Here I am a 29 year-old woman and I can’t sleep next to men. I literally mean I can’t sleep; you know close your eyes and fall into a deep relaxation state of mind. Where your mind and body can recharge as it prepares for the next day. I think I have been able to fall asleep next to four men my entire life. Not only does this make dating difficult but, my sleeping patterns are not the best either in general. I have been functioning off of very little sleep for as long as I can remember. Sleep is something that just comes so easily for most people. Really, I’m jealous of that. It took me a long time to feel safe enough to sleep.
I was four years old playing outside. On my way into the house he grabbed my elbow and pulled me down. He slid me on his lap and whispered in my ear how I was such a pretty little girl. Sliding his hands up my legs, under my dress and rubbing on the outside of my panties. He told me to be quiet and be a good little girl. He touched me; he touched me five different times before he was caught.
I was eleven and at a babysitters asleep on the couch. He woke me with his hand over my mouth as he told me to be quiet; puts his hands on my body and his lips. He told me to never tell or he would hurt me. I believed him. I never told.
I was thirteen when my best friend told me her mom’s friend was raping her. She told me stories like mine. She was taken from a movie theater when I was with her. She was raped again. She finally told and we went to court. He was found guilty.
I was sixteen with a few friends at a party. Some older guys in their thirties were there. They were fixing everyone drinks. I drank one drink. I woke up in an abandon trailer with no clothes on. There were used condoms on the carpet. All of my clothes were in a corner but, my panties.
I was almost seventeen and kissed a boy on date. His hands moved down my shirt and I told him no. He got mad and told me that I knew I liked it. I told him no again. He slapped me in the face and called me a bitch. He did stop though.
I was sixteen when the doctor told me I had severe scar tissue damage and abnormal cervical cells. I had also contracted a virus which thankfully was treatable. I had to take medications and had surgeries.

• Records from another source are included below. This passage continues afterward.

(* ===== verification/PySort.v ===== *)
(** * Sorting

    [sort_by R] is Python's [sorted] / [list.sort] for a total preorder [R] on
    the elements: an insertion sort, which like Python's sort is stable
    ([filter_sort_by]).  [sorted_set] is [sorted] of the set of the elements. *)

From Stdlib Require Export Sorted.
From S2P Require Import Prelude.

Section Sort.
Context {A : Type} (R : relation A) `{!RelDecision R}.

Fixpoint insert_by (x : A) (l : list A) : list A :=
  match l with
  | [] => [x]
  | y :: l' => if decide (R x y) then x :: l else y :: insert_by x l'
  end.

Definition sort_by (l : list A) : list A := foldr insert_by [] l.

Lemma insert_by_Permutation x l : insert_by x l ≡ₚ x :: l.
Proof.
  induction l as [|y l IH]; [done|]. cbn. case_decide; [done|]. rewrite IH. constructor.
Qed.

Lemma sort_by_Permutation l : sort_by l ≡ₚ l.
Proof. induction l as [|x l IH]; [done|]. cbn. rewrite insert_by_Permutation. by f_equiv. Qed.

Lemma elem_of_sort_by x l : x ∈ sort_by l <-> x ∈ l.
Proof. by rewrite sort_by_Permutation. Qed.

Lemma length_sort_by l : length (sort_by l) = length l.
Proof. by rewrite sort_by_Permutation. Qed.

Lemma NoDup_sort_by l : NoDup l -> NoDup (sort_by l).
Proof. by rewrite sort_by_Permutation. Qed.

(** Sortedness, for a relation that is a total preorder on the elements of the
    list (floats without NaN, say). *)
Section On.
Variable P : A -> Prop.
Hypothesis R_total : forall x y, P x -> P y -> R x y \/ R y x.
Hypothesis R_trans : forall x y z, P x -> P y -> P z -> R x y -> R y z -> R x z.

Lemma insert_by_sorted x l :
  P x -> Forall P l -> StronglySorted R l -> StronglySorted R (insert_by x l).
Proof.
  intros Hx Hl Hs. induction Hs as [|y l Hs IH Hy]; cbn; [repeat constructor|].
  inversion Hl as [|? ? Hpy Hpl]; subst. case_decide as Hxy.
  - constructor; [by constructor|]. constructor; [done|].
    rewrite Forall_forall in Hy, Hpl |- *. intros z Hz. apply (R_trans x y z); auto.
  - constructor; [by apply IH|]. rewrite insert_by_Permutation. constructor; [|done].
    by destruct (R_total x y).
Qed.

Lemma sort_by_sorted_on l : Forall P l -> StronglySorted R (sort_by l).
Proof.
  induction 1 as [|x l Hx Hl IH]; [constructor|]. cbn. apply insert_by_sorted; [done| |done].
  by rewrite sort_by_Permutation.
Qed.
End On.

Lemma sort_by_sorted `{!Total R, !Transitive R} l : StronglySorted R (sort_by l).
Proof.
  apply (sort_by_sorted_on (fun _ => True)); [|intros x y z _ _ _; apply transitivity|by apply Forall_true].
  intros x y _ _. apply (total R).
Qed.

(** Stability: elements that are pairwise related keep their order. *)
Lemma filter_insert_by (P : A -> Prop) `{!forall x, Decision (P x)} x l :
  (forall y z, P y -> P z -> R y z) -> filter P (insert_by x l) = filter P (x :: l).
Proof.
  intros HP. induction l as [|y l IH]; [done|]. cbn [insert_by]. case_decide as Hxy; [done|].
  rewrite filter_cons, IH, !filter_cons. destruct (decide (P x)) as [Hx|Hx], (decide (P y)) as [Hy|Hy]; try done.
  by destruct Hxy; apply HP.
Qed.

Lemma filter_sort_by (P : A -> Prop) `{!forall x, Decision (P x)} l :
  (forall y z, P y -> P z -> R y z) -> filter P (sort_by l) = filter P l.
Proof.
  intros HP. induction l as [|x l IH]; [done|].
  change (sort_by (x :: l)) with (insert_by x (sort_by l)).
  rewrite filter_insert_by by done. rewrite !filter_cons. by rewrite IH.
Qed.

Definition sorted_set `{!EqDecision A} (l : list A) : list A := sort_by (remove_dups l).

Lemma elem_of_sorted_set `{!EqDecision A} x l : x ∈ sorted_set l <-> x ∈ l.
Proof. unfold sorted_set. by rewrite elem_of_sort_by, elem_of_remove_dups. Qed.

Lemma NoDup_sorted_set `{!EqDecision A} l : NoDup (sorted_set l).
Proof. apply NoDup_sort_by, NoDup_remove_dups. Qed.
End Sort.

(** In a sorted list what stands earlier is smaller. *)
Lemma sorted_lookup {A} (R : relation A) `{!Reflexive R} (l : list A) i j x y :
  StronglySorted R l -> (i <= j)%nat -> l !! i = Some x -> l !! j = Some y -> R x y.
Proof.
  intros Hs. revert i j. induction Hs as [|z l Hs IH Hz]; intros i j Hij Hi Hj; [done|].
  destruct i as [|i], j as [|j]; cbn in *; [by simplify_eq|..|lia|].
  - simplify_eq. rewrite Forall_forall in Hz. by eapply Hz, list_elem_of_lookup_2.
  - apply (IH i j); [lia|done..].
Qed.

(** Sorting through a key. *)
Lemma sort_by_fmap {A B} (R : relation B) `{!RelDecision R} (Q : relation A) `{!RelDecision Q} (f : A -> B) l :
  (forall x y, R (f x) (f y) <-> Q x y) -> sort_by R (f <$> l) = f <$> sort_by Q l.
Proof.
  intros HRQ.
  assert (forall x l, insert_by R (f x) (f <$> l) = f <$> insert_by Q x l) as Hins.
  { intros x l'. induction l' as [|y l' IH]; [done|]. cbn.
    destruct (decide (Q x y)); [rewrite decide_True by by apply HRQ|rewrite decide_False by by rewrite HRQ]; [done|].
    cbn. f_equal. exact IH. }
  induction l as [|x l IH]; [done|]. cbn [fmap list_fmap].
  change (sort_by R (f x :: (f <$> l))) with (insert_by R (f x) (sort_by R (f <$> l))). by rewrite IH, Hins.
Qed.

I have five more stories I could tell you, all before the age of seventeen. I never experienced anymore sexually abuse after I was seventeen. Most of these things haunted my sleep when I was younger. I can’t tell you how many times I had a friend or someone wake me up crying in my sleep; how many times I would fight someone in my sleep, and other stories my friends and ex-husband have told me.
I strongly urge anyone, man or woman, girl or boy who has experienced sexually abuse to please tell someone you trust. Seek support and help from groups and resources available to you. You do not have to feel like you are alone. These things are not your fault.
I’m single now and scared of dating. I don’t trust men. I can’t get comfortable enough around them to fall asleep. To feel that comfortable and that safe to actually fall asleep has only happened to me once since my ex-husband. Sex will come up when you are dating… It’s like a big elephant in the room waiting for someone to drop it.
Sex is very important part of a successful relationship. It took me a long time to sort out the feelings around the rights and wrong of sex, lust, affection and love.